Home help for eating disorders
THE Child and Adolescent Mental Health Service’s Eating Disorders Program has announced a new carer support program that will support parents of children with an eating disorder returning home from hospital.
The program’s trainers are parents and carers of children who used to suffer from eating disorders, who combine their personal experience with learned expertise to advise parents and carers dealing with the same situation.
It was developed after a review of the service earlier this year found some parents felt unprepared to manage their children’s distress on discharge from hospital.

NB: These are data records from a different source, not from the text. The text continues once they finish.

Lemma aes_key_schedule_fips197_witness :
  if decide (192 = 128 \/ 192 = 192 \/ 192 = 256) then
    let nk := (length (map Z.of_nat (seq 7 24)) / 4)%nat in
    exists ctx', @opssl_aes_set_encrypt_key plain_cpu aes_instr_model true aes_ctx_zero (map Z.of_nat (seq 7 24)) 192 = Some (1, ctx') /\
      nr ctx' = Z.of_nat (nk + 6) /\ hw_ctx ctx' = HwNull /\ use_hw ctx' = false /\
      forall i, (i < 4 * (nk + 7))%nat -> (rk ctx').[i] = get_u32_be (word (KeyExpansion nk (nk + 6) (map Z.of_nat (seq 7 24))) i)
  else @opssl_aes_set_encrypt_key plain_cpu aes_instr_model true aes_ctx_zero (map Z.of_nat (seq 7 24)) 192 = Some (0, aes_ctx_zero).
Proof.
  apply (@aes_key_schedule_fips197 plain_cpu aes_instr_model true aes_ctx_zero (map Z.of_nat (seq 7 24)) 192);
    first [reflexivity | discriminate | solve_bytes].
Defined.
(* ===== verification/BlockModes.v ===== *)
(** What the block-cipher modes share: loops whose body may fail, blocks of
    sixteen bytes, counter mode. *)
From S2P Require Import Prelude AesSpec.
#[local] Open Scope Z_scope.

(** A [while] loop whose body may fail; [None] also when the fuel runs out. *)
Fixpoint while_opt {S : Type} (fuel : nat) (c : S -> bool) (body : S -> option S) (s : S) : option S :=
  if c s then
    match fuel with
    | O => None
    | Datatypes.S f => match body s with Some s => while_opt f c body s | None => None end
    end
  else Some s.

(** The number of blocks of a message, the last one possibly partial. *)
Definition nblocks {A} (l : list A) : nat := ((length l + 15) / 16)%nat.

(** The blocks of a message, the last one padded with zeros. *)
Fixpoint to_blocks (n : nat) (l : list Z) : list (list Z) :=
  match n with
  | O => []
  | S n => let b := take 16 l in (b ++ replicate (16 - length b) 0) :: to_blocks n (drop 16 l)
  end.

Definition blocks (l : list Z) : list (list Z) := to_blocks (nblocks l) l.

(** Counter mode with key stream blocks [ks i], [ks (i + 1)], ... *)
Fixpoint ctr_blocks (n : nat) (ks : nat -> list Z) (i : nat) (l : list Z) : list Z :=
  match n with
  | O => []
  | S n => bxor (take 16 l) (ks i) ++ ctr_blocks n ks (S i) (drop 16 l)
  end.

Definition ctr_mode (ks : nat -> list Z) (i : nat) (l : list Z) : list Z := ctr_blocks (nblocks l) ks i l.

(** CBC-MAC of whole blocks, from the chaining value [s]. *)
Definition cbc_mac (E : list Z -> list Z) (s : list Z) (bs : list (list Z)) : list Z :=
  fold_left (fun s b => E (bxor s b)) bs s.

(* ------------------------------------------------------------------ *)
(** * Lemmas *)

Lemma nblocks_nil {A} (l : list A) : l = [] <-> nblocks l = 0%nat.
Proof.
  unfold nblocks. split; [by intros -> |]. intros H. apply length_zero_iff_nil.
  apply Nat.div_small_iff in H; lia.
Qed.

Lemma nblocks_drop {A} (l : list A) n : nblocks l = S n -> nblocks (drop 16 l) = n.
Proof.
  unfold nblocks. rewrite length_drop. intros H. destruct (decide (length l <= 16)%nat) as [Hs | Hs].
  - replace (length l - 16)%nat with 0%nat by lia. assert ((length l + 15) / 16 < 2)%nat by (apply Nat.Div0.div_lt_upper_bound; lia).
    assert (n = 0%nat) as -> by lia. done.
  - replace (length l + 15)%nat with (length l - 16 + 15 + 1 * 16)%nat in H by lia. rewrite Nat.div_add in H by lia. lia.
Qed.

Lemma blocks_nil : blocks [] = [].
Proof. done. Qed.

Lemma nblocks_pos {A} (l : list A) : l <> [] -> nblocks l = S (nblocks (drop 16 l)).
Proof.
  intros Hl. destruct (nblocks l) as [| n] eqn:E; [by apply nblocks_nil in E |]. by rewrite (nblocks_drop l n E).
Qed.

Lemma blocks_cons l : l <> [] -> blocks l = (take 16 l ++ replicate (16 - length (take 16 l)) 0) :: blocks (drop 16 l).
Proof. intros Hl. unfold blocks. by rewrite (nblocks_pos l Hl). Qed.

Lemma ctr_cons ks i l : l <> [] -> ctr_mode ks i l = bxor (take 16 l) (ks i) ++ ctr_mode ks (S i) (drop 16 l).
Proof. intros Hl. unfold ctr_mode. by rewrite (nblocks_pos l Hl). Qed.

(** Induction on the blocks of a message. *)
Lemma block_ind (P : list Z -> Prop) : P [] -> (forall l, l <> [] -> P (drop 16 l) -> P l) -> forall l, P l.
Proof.
  intros H0 Hs l. remember (nblocks l) as n eqn:E. revert l E. induction n as [| n IH]; intros l E.
  - symmetry in E. apply nblocks_nil in E as ->. done.
  - apply Hs; [intros ->; done |]. apply IH. symmetry. by apply nblocks_drop.
Qed.

Lemma cbc_mac_cons E s b bs : cbc_mac E s (b :: bs) = cbc_mac E (E (bxor s b)) bs.
Proof. done. Qed.

Lemma bxor_take_length l k : length k = 16%nat -> length (bxor (take 16 l) k) = length (take 16 l).
Proof. intros Hk. unfold bxor. rewrite length_zip_with, length_take. lia. Qed.

Lemma ctr_length ks l : (forall i, length (ks i) = 16%nat) -> forall i, length (ctr_mode ks i l) = length l.
Proof.
  intros Hk. induction l as [| l Hl IH] using block_ind; intros i; [done |].
  rewrite ctr_cons, length_app, IH, bxor_take_length, <- length_app, take_drop; done.
Qed.

Lemma bxor_involutive a b : (length a <= length b)%nat -> bxor (bxor a b) b = a.
Proof.
  revert b. induction a as [| x a IH]; intros [| y b] H; try done; [cbn in H; lia |]. unfold bxor in *. cbn [zip_with].
  rewrite lxor_cancel, IH; [done | cbn in H; lia].
Qed.

(** Counter mode is its own inverse. *)
Lemma ctr_involutive ks l : (forall i, length (ks i) = 16%nat) -> forall i, ctr_mode ks i (ctr_mode ks i l) = l.
Proof.
  intros Hk. induction l as [| l Hl IH] using block_ind; intros i; [done |].
  rewrite (ctr_cons ks i l) by done. set (c := bxor _ _). set (r := ctr_mode _ _ (drop 16 l)).
  assert (length c = Nat.min 16 (length l)) as Hc by (unfold c; by rewrite bxor_take_length, length_take).
  assert (length l <> 0)%nat by (by destruct l).
  rewrite ctr_cons by (intros E%(f_equal length); rewrite length_app in E; cbn in E; lia).
  destruct (decide (length l <= 16)%nat) as [Hs | Hs].
  - assert (r = []) as -> by (unfold r; by rewrite drop_ge). rewrite app_nil_r.
    rewrite take_ge, drop_ge, app_nil_r by lia. unfold c. rewrite bxor_involutive by (rewrite Hk, length_take; lia). by apply take_ge.
  - rewrite take_app_length', drop_app_length' by lia. unfold r. rewrite IH. unfold c.
    rewrite bxor_involutive by (rewrite Hk, length_take; lia). by rewrite take_drop.
Qed.

Lemma ctr_bytes ks l : (forall i, bytes (ks i)) -> bytes l -> forall i, bytes (ctr_mode ks i l).
Proof.
  intros Hk. induction l as [| l Hl IH] using block_ind; intros Hb i; [done |]. rewrite ctr_cons by done.
  apply bytes_app. split; [apply bxor_bytes; [by apply bytes_take | done] | apply IH; by apply bytes_drop].
Qed.

Lemma ctr_ext ks ks' n l : (nblocks l <= n)%nat -> forall i, (forall j, (i <= j < i + n)%nat -> ks j = ks' j) -> ctr_mode ks i l = ctr_mode ks' i l.
Proof.
  revert l. induction n as [| n IH]; intros l Hn i Hk.
  - assert (l = []) as -> by (apply nblocks_nil; lia). done.
  - destruct (decide (l = [])) as [-> | Hl]; [done |]. rewrite (ctr_cons ks), (ctr_cons ks') by done. rewrite Hk by lia. f_equal.
    apply IH; [rewrite nblocks_pos in Hn by done; lia |]. intros j Hj. apply Hk. lia.
Qed.

(** Writing two adjacent pieces. *)
Lemma splice_splice (buf : list Z) off a b : (off + length a + length b <= length buf)%nat ->
  splice (splice buf off a) (off + length a) b = splice buf off (a ++ b).
Proof.
  intros Hl. unfold splice at 1. rewrite splice_take by lia. unfold splice. rewrite length_app, <- !app_assoc.
  do 3 f_equal. rewrite !drop_app. rewrite !length_take, !Nat.min_l by lia.
  rewrite (drop_ge (take off buf)) by (rewrite length_take; lia). rewrite (drop_ge a) by lia.
  cbn [app]. rewrite drop_drop. f_equal. lia.
Qed.

Lemma ccm_mac_spec fuel nonce aad msg t : (nblocks aad <= fuel)%nat -> (nblocks msg <= fuel)%nat -> Z.of_nat (length aad) < 0xFF00 ->
  length nonce = 12%nat -> (t = 8 \/ t = 16)%nat ->
  ccm_mac fuel aes nonce aad msg (Z.of_nat t) = Some (CCM_mac E nonce aad msg t).
Proof.
  intros Hfa Hfm Ha Hn Ht. unfold ccm_mac. rewrite HE, cbc_mac_aad_spec by done. unfold cbc_mac_msg.
  rewrite cbc_mac_loop_spec by done. destruct (b0_spec nonce (length msg) aad t Hn Ht) as [-> Hl].
  unfold CCM_mac, ccm_blocks, cbc_mac. rewrite !fold_left_app. cbn [fold_left]. by rewrite (bxor_zeros 16) by done.
Qed.

Lemma counter_spec nonce i : length nonce = 12%nat -> ccm_format_ctr nonce (Z.of_nat i) = ccm_counter nonce i.
Proof. intros Hn. unfold ccm_format_ctr, ccm_counter. by rewrite take_ge by lia. Qed.

Lemma ccm_ctr_body_spec input nonce out off i : length nonce = 12%nat -> (off < length input)%nat -> Z.of_nat i < 2 ^ 31 ->
  let b := take 16 (drop off input) in
  ccm_ctr_body aes nonce input (out, off, Z.of_nat i) =
    Some (splice out off (bxor b (E (ccm_counter nonce i))), (off + length b)%nat, Z.of_nat (S i)).
Proof.
  intros Hn Ho Hi b. unfold ccm_ctr_body. rewrite HE, counter_spec by done. rewrite chunk_eq by done.
  unfold sub_list, b. rewrite take_chunk, u32_id by lia. by replace (Z.of_nat i + 1) with (Z.of_nat (S i)) by lia.
Qed.

Lemma ccm_ctr_loop_spec input nonce fuel : length nonce = 12%nat -> Z.of_nat (length input) < 2 ^ 30 ->
  forall out off i, (nblocks (drop off input) <= fuel)%nat -> (length input <= length out)%nat ->
  Z.of_nat i + Z.of_nat (nblocks (drop off input)) < 2 ^ 31 ->
  (fun s => s.1.1) <$> while_opt fuel (fun s => (s.1.2 <? length input)%nat) (ccm_ctr_body aes nonce input) (out, off, Z.of_nat i) =
    Some (splice out off (ctr_mode (fun i => E (ccm_counter nonce i)) i (drop off input))).
Proof.
  intros Hn Hlen. induction fuel as [| fuel IH]; intros out off i Hf Hlo Hi; cbn [while_opt fst snd].
  - assert (drop off input = []) as E0 by (apply nblocks_nil; lia). rewrite E0.
    apply (f_equal length) in E0. rewrite length_drop in E0. cbn in E0.
    rewrite (proj2 (Nat.ltb_ge _ _)) by lia. by rewrite splice_nil.
  - destruct (Nat.ltb_spec off (length input)) as [Ho | Ho].
    2: { rewrite drop_ge by done. by rewrite splice_nil. }
    assert (drop off input <> []) as Hd by (intros Ed%(f_equal length); rewrite length_drop in Ed; cbn in Ed; lia).
    rewrite (nblocks_pos _ Hd) in Hf, Hi. rewrite ccm_ctr_body_spec by (done || lia). cbv zeta. set (b := take 16 (drop off input)).
    assert (drop (off + length b) input = drop 16 (drop off input)) as Eb by (rewrite <- drop_drop; apply drop_chunk).
    set (x := bxor b _). assert (length x = length b) as Hx by (unfold x, b; by apply bxor_take_length).
    assert (off + length b <= length input)%nat by (unfold b; rewrite length_take, length_drop; lia).
    rewrite IH; [| rewrite Eb; lia | rewrite splice_length; lia | rewrite Eb; lia].
    rewrite Eb, (ctr_cons _ i (drop off input)) by done. fold b x. rewrite <- Hx, splice_splice; [done |].
    rewrite ctr_length, Hx, !length_drop by done. unfold b. rewrite length_take, length_drop. lia.
Qed.

Lemma ccm_ctr_crypt_spec fuel out input nonce : length nonce = 12%nat -> Z.of_nat (length input) < 2 ^ 30 ->
  (nblocks input <= fuel)%nat -> (length input <= length out)%nat ->
  ccm_ctr_crypt fuel aes out input nonce = Some (splice out 0 (CCM_ctr E nonce input)).
Proof.
  intros Hn Hl Hf Ho. unfold ccm_ctr_crypt. change 1 with (Z.of_nat 1).
  rewrite ccm_ctr_loop_spec; try done. cbn [drop]. unfold nblocks.
  assert ((length input + 15) / 16 <= length input + 15)%nat by (apply Nat.Div0.div_le_upper_bound; lia).
  rewrite drop_0. lia.
Qed.

Lemma CCM_mac_length nonce aad msg t : length (CCM_mac E nonce aad msg t) = 16%nat /\ bytes (CCM_mac E nonce aad msg t).
Proof.
  unfold CCM_mac, ccm_blocks, cbc_mac. cbn [app fold_left]. generalize (bxor (replicate 16 0) (ccm_b0 nonce (length msg) (negb (bool_decide (aad = []))) t)).
  generalize ((if decide (aad = []) then [] else blocks (be_bytes 2 (Z.of_nat (length aad)) ++ aad)) ++ blocks msg).
  intros bs. induction bs as [| b bs IH]; intros x; [split; [apply HEl | apply HEb] | apply IH].
Qed.

Lemma CCM_tag_length nonce aad msg t : (t <= 16)%nat -> length (CCM_tag E nonce aad msg t) = t.
Proof.
  intros Ht. unfold CCM_tag. destruct (CCM_mac_length nonce aad msg t) as [Hl _].
  rewrite length_take, bxor_length by (by rewrite HEl). lia.
Qed.
End Correct.

(** The cipher of a CPU without AES-NI, by the key. *)
Definition sw_cipher (key x : list Z) : list Z :=
  let nk := (length key / 4)%nat in encrypt_software (expand_key nk (nk + 6) key (replicate 60 0)) (nk + 6) x.

Lemma sw_cipher_length key x : length (sw_cipher key x) = 16%nat.
Proof. done. Qed.

Lemma put_u32_be_bytes v : bytes (put_u32_be v).
Proof. repeat constructor; apply Z.mod_pos_bound; lia. Qed.

Lemma sw_cipher_bytes key x : bytes (sw_cipher key x).
Proof. unfold sw_cipher, encrypt_software. rewrite !bytes_app. repeat split; apply put_u32_be_bytes. Qed.

(** The arguments that are accepted. *)
Definition ccm_args_ok (key aad : list Z) (t pt_len out_size : nat) : Prop :=
  (length key = 16 \/ length key = 32)%nat /\ (t = 8 \/ t = 16)%nat /\
  Z.of_nat pt_len <= 0xFFFFFF /\ Z.of_nat (length aad) < 0xFF00 /\ (pt_len <= out_size)%nat.

#[export] Instance ccm_args_dec key aad t n o : Decision (ccm_args_ok key aad t n o).
Proof. unfold ccm_args_ok. apply _. Defined.

Section Api.
Context {C : Cpu} {I : AesInstr} (calloc_ok : bool) (fuel : nat) (key nonce aad : list Z) (t : nat).
Context (Hhw : opssl_has_aesni && calloc_ok = false) (Hn : length nonce = 12%nat) (Hfa : (nblocks aad <= fuel)%nat).

Lemma ccm_key_ok : (length key = 16 \/ length key = 32)%nat ->
  exists aes, opssl_aes_set_encrypt_key calloc_ok aes_ctx_zero key (if (length key =? 16)%nat then 128 else 256) = Some (1, aes) /\
    forall x, opssl_aes_encrypt_block aes x = Some (sw_cipher key x).
Proof.
  intros Hk. unfold opssl_aes_set_encrypt_key. rewrite Hhw. unfold sw_cipher.
  destruct Hk as [-> | ->]; eexists; (split; [reflexivity | done]).
Qed.

Lemma neither_spec a b c : negb (a =? b)%nat && negb (a =? c)%nat = negb (bool_decide (a = b \/ a = c)).
Proof.
  destruct (Nat.eqb_spec a b), (Nat.eqb_spec a c); cbn [negb andb];
    [rewrite bool_decide_eq_true_2 by lia .. | rewrite bool_decide_eq_false_2 by lia]; done.
Qed.

Lemma ccm_seal_ok out out_len pt : size_ok pt -> (nblocks pt <= fuel)%nat ->
  opssl_aes_ccm_seal fuel calloc_ok out out_len key nonce t pt aad =
    if decide (ccm_args_ok key aad t (length pt) (length out - t) /\ (t <= length out)%nat)
    then Some (1, splice out 0 (CCM_encrypt (sw_cipher key) nonce aad pt t), Z.of_nat (length pt) + Z.of_nat t)
    else Some (0, out, out_len).
Proof.
  intros Hs Hf. unfold opssl_aes_ccm_seal, ccm_args_ok, size_ok, SIZE_MAX in *. rewrite !neither_spec.
  destruct (bool_decide_reflect (length key = 16 \/ length key = 32)%nat) as [Hk | Hk]; cbn [negb].
  2: { rewrite decide_False by tauto. by destruct (_ <? _). }
  destruct (bool_decide_reflect (t = 8 \/ t = 16)%nat) as [Ht | Ht]; cbn [negb].
  2: { rewrite decide_False by tauto. by destruct (_ <? _). }
  destruct (Z.ltb_spec 0xFFFFFF (Z.of_nat (length pt))); [rewrite decide_False by lia; by destruct (_ <? u64 _) |].
  rewrite u64_id by lia.
  destruct (Z.ltb_spec (Z.of_nat (length out)) (Z.of_nat (length pt) + Z.of_nat t)); [rewrite decide_False by lia; done |].
  destruct (Z.leb_spec 0xFF00 (Z.of_nat (length aad))); [rewrite decide_False by lia; done |]. rewrite decide_True by lia.
  destruct (ccm_key_ok Hk) as (aes & Hset & HE). rewrite Hset. set (E := sw_cipher key) in *.
  rewrite (ccm_mac_spec aes E HE) by (done || lia). rewrite (ccm_ctr_crypt_spec aes E HE (sw_cipher_length key)) by (done || lia).
  change (ccm_format_ctr nonce 0) with (ccm_format_ctr nonce (Z.of_nat 0)). rewrite counter_spec, HE by done.
  fold (CCM_tag E nonce aad pt t). unfold CCM_encrypt.
  assert (length (CCM_ctr E nonce pt) = length pt) as Hlc by (unfold CCM_ctr; apply ctr_length; intros; apply sw_cipher_length).
  pose proof (CCM_tag_length E (sw_cipher_length key) (sw_cipher_bytes key) nonce aad pt t ltac:(lia)) as Hlt.
  rewrite <- (splice_splice out 0 (CCM_ctr E nonce pt)) by lia. rewrite Hlc. done.
Qed.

Peer Support project officer Kathy Logie is leading the training for the Carer Peer Support Program alongside Richard McAllister, a parent who has had first-hand experience with the Eating Disorders Program.
Trainer Andrew told the Western Suburbs Weekly he “wanted to give something back” to the service that had helped his family.
“All of the trainers have lived experience in caring for someone with an eating disorder. I have been through that process. My son was unwell a few years ago and he has recovered now, and I wanted to give something back to the service,” he said.
“There have been support groups; I was part of a father’s group… (Now) they have gotten together a group of people (parents and careers with lived experience) and trained them and the goal is to insert them into situations so they can facilitate help.”
Andrew said his family’s own experience had been a long journey.
“My son was about 13 when he started to get unwell,” he said.
“We struggled for several months at the beginning, which is quite common for a lot of parents that are waiting to get into the system and get information and help. Recovery was at least two years.”
Andrew and EDP program manager Julie Potts (top left) with other mentors and Kathy Logie (bottom right).